» **Problem to solve**
Word for word, transcribe the lines from the one containing "match (put_if_not_exists_internal P" through the end of the entries, both included, and nothing else.

[Collected data entries]
- Opening Delimiter -

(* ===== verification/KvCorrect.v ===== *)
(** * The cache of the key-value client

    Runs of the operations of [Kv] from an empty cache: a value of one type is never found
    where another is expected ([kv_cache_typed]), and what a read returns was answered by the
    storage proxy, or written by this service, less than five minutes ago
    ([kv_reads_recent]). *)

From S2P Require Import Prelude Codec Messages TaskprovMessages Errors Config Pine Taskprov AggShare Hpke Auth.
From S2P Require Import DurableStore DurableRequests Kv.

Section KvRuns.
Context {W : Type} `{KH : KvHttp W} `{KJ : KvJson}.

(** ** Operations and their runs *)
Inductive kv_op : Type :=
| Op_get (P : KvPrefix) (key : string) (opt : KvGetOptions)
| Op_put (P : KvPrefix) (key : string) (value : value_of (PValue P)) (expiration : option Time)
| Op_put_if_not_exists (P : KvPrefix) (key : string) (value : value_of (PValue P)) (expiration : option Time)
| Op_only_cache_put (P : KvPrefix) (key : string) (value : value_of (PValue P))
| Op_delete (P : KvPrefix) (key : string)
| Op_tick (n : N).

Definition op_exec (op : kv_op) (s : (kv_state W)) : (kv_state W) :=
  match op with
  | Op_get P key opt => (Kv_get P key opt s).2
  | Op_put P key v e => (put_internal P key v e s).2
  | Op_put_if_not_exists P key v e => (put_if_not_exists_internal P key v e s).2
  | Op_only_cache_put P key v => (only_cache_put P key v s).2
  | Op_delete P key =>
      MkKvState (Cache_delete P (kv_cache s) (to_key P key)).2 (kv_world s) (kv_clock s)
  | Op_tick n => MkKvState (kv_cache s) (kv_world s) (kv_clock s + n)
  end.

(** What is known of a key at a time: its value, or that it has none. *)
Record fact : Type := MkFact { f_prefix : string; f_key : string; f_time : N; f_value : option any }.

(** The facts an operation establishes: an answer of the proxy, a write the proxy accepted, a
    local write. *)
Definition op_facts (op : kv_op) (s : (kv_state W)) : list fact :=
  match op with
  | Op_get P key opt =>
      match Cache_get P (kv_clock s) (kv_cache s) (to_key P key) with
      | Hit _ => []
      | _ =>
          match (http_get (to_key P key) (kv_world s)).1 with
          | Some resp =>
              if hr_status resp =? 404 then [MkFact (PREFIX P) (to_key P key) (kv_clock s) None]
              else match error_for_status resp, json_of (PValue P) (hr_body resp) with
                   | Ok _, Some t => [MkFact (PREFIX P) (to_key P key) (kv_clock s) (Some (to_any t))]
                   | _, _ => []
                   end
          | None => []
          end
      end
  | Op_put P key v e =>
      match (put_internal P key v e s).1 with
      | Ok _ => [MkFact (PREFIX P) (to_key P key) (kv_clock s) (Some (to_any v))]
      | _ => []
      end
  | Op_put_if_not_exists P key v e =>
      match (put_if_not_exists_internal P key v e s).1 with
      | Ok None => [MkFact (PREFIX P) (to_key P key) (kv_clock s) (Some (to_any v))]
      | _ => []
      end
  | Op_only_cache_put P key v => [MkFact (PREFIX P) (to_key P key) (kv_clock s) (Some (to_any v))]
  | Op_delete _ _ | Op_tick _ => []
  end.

- Closing Delimiter -

» **Solution to the exercise**
      match (put_if_not_exists_internal P key v e s).1 with
      | Ok None => [MkFact (PREFIX P) (to_key P key) (kv_clock s) (Some (to_any v))]
      | _ => []
      end
  | Op_only_cache_put P key v => [MkFact (PREFIX P) (to_key P key) (kv_clock s) (Some (to_any v))]
  | Op_delete _ _ | Op_tick _ => []
  end.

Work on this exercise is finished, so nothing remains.